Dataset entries
##########

(* ===== verification/WorkerSession.v ===== *)
(** * The worker's session loop

    [src/worker/src/vw_worker.c]: authentication, the handler of every message
    type, inference over the buffered audio, caption emission and delivery. The
    loop's state is [worker]; what it calls outside the program (the transport's
    system calls, whisper.cpp, the media decoder, the clock) and the threads that
    run beside it are the operations of [WorkerEnv] on a state of their own. The calls
    of the translator and [vw_ipc_send] are those the build puts around the file
    ([vw_worker_translation_diag_override.h]): a failed translation is blamed in an
    ERROR frame first, and nothing is written after such a frame failed. Log calls are
    left out. *)

From S2P Require Import Prelude.
From S2P Require Import CString.
From S2P Require Import Float32.
From S2P Require Import ProtocolTypes.
From S2P Require Import ProtocolUtil.
From S2P Require Import Validate.
From S2P Require Import Codec.
From S2P Require Import State.
From S2P Require Import AudioBuffer.
From S2P Require Import WorkerQueue.
From S2P Require Import SegmentBuilder.
From S2P Require Import Vad.
From S2P Require Import ModelDownload.
From S2P Require Import TranslateTiers.
From S2P Require Import TranslateAsync.
From S2P Require Import WorkerConfig.
From S2P Require Import TranslationDiag.
From S2P Require Import WhisperEngine.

##########

§ TASK ITEM
Write out all the records again, exactly as they appear.

§ RESPONSE TO THE TASK
(* ===== verification/WorkerSession.v ===== *)
(** * The worker's session loop

    [src/worker/src/vw_worker.c]: authentication, the handler of every message
    type, inference over the buffered audio, caption emission and delivery. The
    loop's state is [worker]; what it calls outside the program (the transport's
    system calls, whisper.cpp, the media decoder, the clock) and the threads that
    run beside it are the operations of [WorkerEnv] on a state of their own. The calls
    of the translator and [vw_ipc_send] are those the build puts around the file
    ([vw_worker_translation_diag_override.h]): a failed translation is blamed in an
    ERROR frame first, and nothing is written after such a frame failed. Log calls are
    left out. *)

From S2P Require Import Prelude.
From S2P Require Import CString.
From S2P Require Import Float32.
From S2P Require Import ProtocolTypes.
From S2P Require Import ProtocolUtil.
From S2P Require Import Validate.
From S2P Require Import Codec.
From S2P Require Import State.
From S2P Require Import AudioBuffer.
From S2P Require Import WorkerQueue.
From S2P Require Import SegmentBuilder.
From S2P Require Import Vad.
From S2P Require Import ModelDownload.
From S2P Require Import TranslateTiers.
From S2P Require Import TranslateAsync.
From S2P Require Import WorkerConfig.
From S2P Require Import TranslationDiag.
From S2P Require Import WhisperEngine.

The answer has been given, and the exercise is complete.